The industry is pushing
hard for expansion despite over 5000 people marching on the Parliament
Buildings in May 2010 to get salmon feedlots out of BC waters. Research
has shown sea lice from these feedlots are damaging wild salmon
populations and leaked documents suggest government is suppressed news
of a mysterious virus infecting wild sockeye salmon that have been
exposed to salmon feedlots. Sockeye are a $1 billion public fishery and
wild salmon support a $1.6 wilderness tourism industry with 52,000
fulltime equivalent jobs.
There is now a judicial
inquiry underway into the catastrophic 18-year collapse of sockeye
salmon and Justice Cohen has demanded release of the industry’s disease
records. The first ever First Nation Class Action Suit has
been certified by the courts to sue government for damage to a First
Nation territory by salmon feedlots. Government has appealed this decision which First Nations view as a delay tactic.
The Global Economics
The money in salmon
feedlots is in corporate shares, not the fish themselves. This means
each company must find a way to continuously expand. For the larger
players acquiring a new site here and there is not fast enough growth to
satisfy shareholders (Bloomberg.com) and so they consolidate into fewer
and larger companies. However, Marine Harvest, the world’s biggest
salmon farming corporation and the dominant company in BC, is running
out of room for expansion. They have reportedly filed a complaint to the
European Free Trade Association over Norwegian rules preventing
ownership of more than 25% of all licenses in Norway.
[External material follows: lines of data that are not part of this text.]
Lemma raise_held_key acc a c id r :
  conf_ok c -> requests (sys c) !! id = Some r -> key_held (rq_status r) = true -> rq_key r = ra_key a ->
  answers_with id r (sys c) (require_approval_or_execute acc a (sys c)).
Proof.
  intros Hok Hr Hh Hk. pose proof (existing_held c id r Hok Hr Hh) as Hex. rewrite Hk in Hex.
  unfold require_approval_or_execute. destruct (prepare acc a (sys c)) as [p|e] eqn:Hp.
  2: { split; [done|]. cbn. intros ->. by apply prepare_not_integrity in Hp. }
  assert (p = Duplicate id r) as ->; [|by split].
  unfold prepare in Hp. rewrite Hex in Hp.
  repeat (apply res_bind_ok in Hp as (? & _ & Hp)). by injection Hp.
Qed.

(** Raising is idempotent per key: while a request holds its key (it is open,
    approved or executed), raising anything under that key returns that request and
    changes nothing; a refusal changes nothing either, and is never a database error. *)
Theorem held_key_returns_request acc a c id r :
  reachable c -> requests (sys c) !! id = Some r -> key_held (rq_status r) = true ->
  rq_key r = ra_key a ->
  answers_with id r (sys c) (require_approval_or_execute acc a (sys c)).
Proof. intros Hc. apply raise_held_key. by apply conf_reachable_ok. Qed.
(** What settlement splits it splits exactly: it never fails, and when it answers, fare,
    tax and fee are not negative and add up to the trip's whole charge, whether the split was
    stored at booking or worked out from the rate card; an inclusive-tax zone is never split. *)
Theorem settlement_split_exact (i : SplitInput) (t : Trip) (gross : Z) (currency : option string) :
  is_supported currency = true -> 0 <= gross < 10 ^ 18 -> 0 <= si_discount i ->
  cards_ok (si_cards i) -> (forall z, trip_zone t = Some z -> zone_ok z) ->
  exists r, settlement_split i t gross currency = Ok r /\
    (is_additive (trip_zone t) = false -> r = None) /\
    forall s, r = Some s ->
      0 <= pretax_minor s /\ 0 <= tax_minor s /\ 0 <= fee_minor s /\
      pretax_minor s + tax_minor s + fee_minor s = gross.
Proof. apply settlement_split_sums. Qed.

Definition us_zone : Zone := {|
  zone_id := 2; zone_code := "US-NY-NYC"; zone_country := "us"; zone_parent := None;
  zone_priority := 10; zone_currency := "USD"; zone_distance_unit := "mi";
  zone_tax_mode := "additive"; zone_per_trip_fee := Dec 275 (-2); zone_fee_label := "NYC fee";
  zone_geo_node := None; zone_is_active := true |}.

Definition us_card : RateCard := {|
  card_zone := 2; card_vehicle_type := 7; base_fare := Dec 300 (-2); per_km_fare := Dec 150 (-2);
  per_min_fare := Dec 50 (-2); min_fare := Dec 800 (-2); night_surge_multiplier := Dec 125 (-2);
  night_surge_start_hour := 23; night_surge_end_hour := 5; surge_cap_multiplier := Dec 200 (-2);
  gst_percent := Dec 888 (-2); effective_from := 0; effective_to := None; card_version := 1;
  card_is_active := true |}.

Definition us_trip : Trip := {|
  trip_id := 82; trip_rider := 5; trip_driver := Some 9; trip_zone := Some us_zone;
  trip_pickup := (0%Q, 0%Q); trip_vehicle_type := Some 7; trip_vehicle_vt := None;
  trip_requested_at := 10; trip_currency := "USD"; estimated_fare_minor := Some 2288;
  final_fare_minor := None; payment_method := Some Cash; end_rule := EmptyString;
  commission_percent_snapshot := None; commission_rule_id := None; commission_rule_version := None |}.

Definition us_input : SplitInput := {|
  si_zones := <[2 := us_zone]> ∅; si_cards := [us_card]; si_now := 10; si_stored := None; si_discount := 500 |}.

Lemma settlement_split_exact_witness :
  settlement_split us_input us_trip 2288 (Some "USD"%string)
    = Ok (Some {| pretax_minor := 1890; tax_minor := 123; fee_minor := 275 |}) /\
  exists r, settlement_split us_input us_trip 2288 (Some "USD"%string) = Ok r /\
    (is_additive (trip_zone us_trip) = false -> r = None) /\
    forall s, r = Some s ->
      0 <= pretax_minor s /\ 0 <= tax_minor s /\ 0 <= fee_minor s /\
      pretax_minor s + tax_minor s + fee_minor s = 2288.
Proof.
  split; [vm_compute; reflexivity|].
  apply (settlement_split_exact us_input us_trip 2288 (Some "USD"%string)).
  - vm_compute; reflexivity.
  - lia.
  - cbn. lia.
  - intros c [->|H]%elem_of_cons; [split; cbn; lia|by apply not_elem_of_nil in H].
  - intros z [= <-]. split; [cbn; lia|right; vm_compute; reflexivity].
Defined.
http://www.seafoodsource.com/newsarticledetail.aspx?id=4294999450
With Chile now
contaminated with a Norwegian virus, eastern Canada under investigation,
the Prince of Wales angry at the Scottish government’s handling of the
industry, Norway saturated and in a biological catch-22; British
Columbia has become extremely vulnerable, unprotected by its own
governments and the target of this rapacious industry. Many
of these huge industrial facilities are operating on expired tenures in
BC and government is just letting them carry on business as usual. Federal
and provincial governments are now threatening their own elections by
supporting of this highly mechanized low-paying job industry.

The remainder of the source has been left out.